##### MATERIALS PROVIDED
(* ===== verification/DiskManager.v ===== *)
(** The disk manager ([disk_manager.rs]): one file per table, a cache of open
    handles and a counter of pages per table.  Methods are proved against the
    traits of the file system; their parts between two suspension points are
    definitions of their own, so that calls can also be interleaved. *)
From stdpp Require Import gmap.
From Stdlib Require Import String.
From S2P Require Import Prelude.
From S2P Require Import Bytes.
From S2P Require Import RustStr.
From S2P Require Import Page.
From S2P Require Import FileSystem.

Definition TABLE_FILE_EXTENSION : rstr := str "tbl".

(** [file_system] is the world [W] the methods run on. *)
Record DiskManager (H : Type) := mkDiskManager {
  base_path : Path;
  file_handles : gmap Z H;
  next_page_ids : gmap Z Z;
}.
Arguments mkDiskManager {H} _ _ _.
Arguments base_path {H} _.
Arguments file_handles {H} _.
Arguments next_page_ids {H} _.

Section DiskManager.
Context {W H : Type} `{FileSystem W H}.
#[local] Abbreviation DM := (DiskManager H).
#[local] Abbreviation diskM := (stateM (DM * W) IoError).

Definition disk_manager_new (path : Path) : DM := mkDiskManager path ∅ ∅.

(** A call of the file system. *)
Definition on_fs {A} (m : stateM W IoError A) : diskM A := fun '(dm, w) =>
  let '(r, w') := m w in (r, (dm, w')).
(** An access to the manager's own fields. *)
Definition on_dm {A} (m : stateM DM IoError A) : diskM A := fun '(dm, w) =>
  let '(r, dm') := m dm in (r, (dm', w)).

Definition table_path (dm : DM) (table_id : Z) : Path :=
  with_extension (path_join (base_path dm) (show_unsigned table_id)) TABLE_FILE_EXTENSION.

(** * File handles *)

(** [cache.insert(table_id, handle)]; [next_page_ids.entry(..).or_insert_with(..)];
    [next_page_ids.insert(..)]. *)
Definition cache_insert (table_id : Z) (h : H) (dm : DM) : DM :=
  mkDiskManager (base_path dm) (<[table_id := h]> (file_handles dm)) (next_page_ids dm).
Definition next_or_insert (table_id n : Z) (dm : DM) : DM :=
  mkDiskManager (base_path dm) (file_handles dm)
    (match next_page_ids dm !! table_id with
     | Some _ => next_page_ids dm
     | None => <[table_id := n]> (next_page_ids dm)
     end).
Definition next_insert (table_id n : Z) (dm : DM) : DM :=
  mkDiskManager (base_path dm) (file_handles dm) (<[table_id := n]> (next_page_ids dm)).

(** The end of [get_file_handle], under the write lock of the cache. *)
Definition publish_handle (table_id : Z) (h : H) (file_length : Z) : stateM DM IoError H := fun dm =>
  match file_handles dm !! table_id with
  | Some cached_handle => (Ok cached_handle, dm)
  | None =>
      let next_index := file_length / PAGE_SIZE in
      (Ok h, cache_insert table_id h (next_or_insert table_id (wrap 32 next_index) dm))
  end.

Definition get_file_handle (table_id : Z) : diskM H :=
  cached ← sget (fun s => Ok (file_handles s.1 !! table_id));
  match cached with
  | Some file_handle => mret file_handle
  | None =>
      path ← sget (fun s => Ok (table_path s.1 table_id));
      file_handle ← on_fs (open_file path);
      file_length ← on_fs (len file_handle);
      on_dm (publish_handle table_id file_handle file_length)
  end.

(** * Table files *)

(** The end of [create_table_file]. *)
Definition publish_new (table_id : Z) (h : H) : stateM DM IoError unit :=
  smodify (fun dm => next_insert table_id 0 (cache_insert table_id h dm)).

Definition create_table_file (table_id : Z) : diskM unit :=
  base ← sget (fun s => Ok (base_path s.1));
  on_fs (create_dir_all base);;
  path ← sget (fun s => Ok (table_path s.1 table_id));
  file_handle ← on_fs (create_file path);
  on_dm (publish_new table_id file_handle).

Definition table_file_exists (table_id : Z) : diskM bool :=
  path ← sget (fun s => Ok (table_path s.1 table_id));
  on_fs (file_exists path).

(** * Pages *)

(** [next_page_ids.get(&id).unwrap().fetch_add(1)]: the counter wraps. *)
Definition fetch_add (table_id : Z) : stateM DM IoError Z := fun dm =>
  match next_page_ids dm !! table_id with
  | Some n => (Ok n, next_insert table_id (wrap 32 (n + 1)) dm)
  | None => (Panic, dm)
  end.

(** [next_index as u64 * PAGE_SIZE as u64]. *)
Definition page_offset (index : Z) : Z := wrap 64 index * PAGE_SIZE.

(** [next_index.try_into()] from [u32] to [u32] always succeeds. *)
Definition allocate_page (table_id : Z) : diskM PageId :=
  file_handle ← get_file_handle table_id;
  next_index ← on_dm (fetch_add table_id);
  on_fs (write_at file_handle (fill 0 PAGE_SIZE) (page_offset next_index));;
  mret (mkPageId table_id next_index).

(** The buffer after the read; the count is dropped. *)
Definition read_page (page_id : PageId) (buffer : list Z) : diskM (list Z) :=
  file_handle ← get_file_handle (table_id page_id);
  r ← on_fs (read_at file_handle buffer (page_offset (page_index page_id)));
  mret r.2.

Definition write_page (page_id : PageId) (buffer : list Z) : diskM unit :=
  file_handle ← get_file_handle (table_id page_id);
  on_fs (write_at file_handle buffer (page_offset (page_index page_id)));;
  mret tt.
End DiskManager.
##########
(PROBLEM) Write only the number of lines in the entries where the string "None" occurs.

(TASK RESULT) 4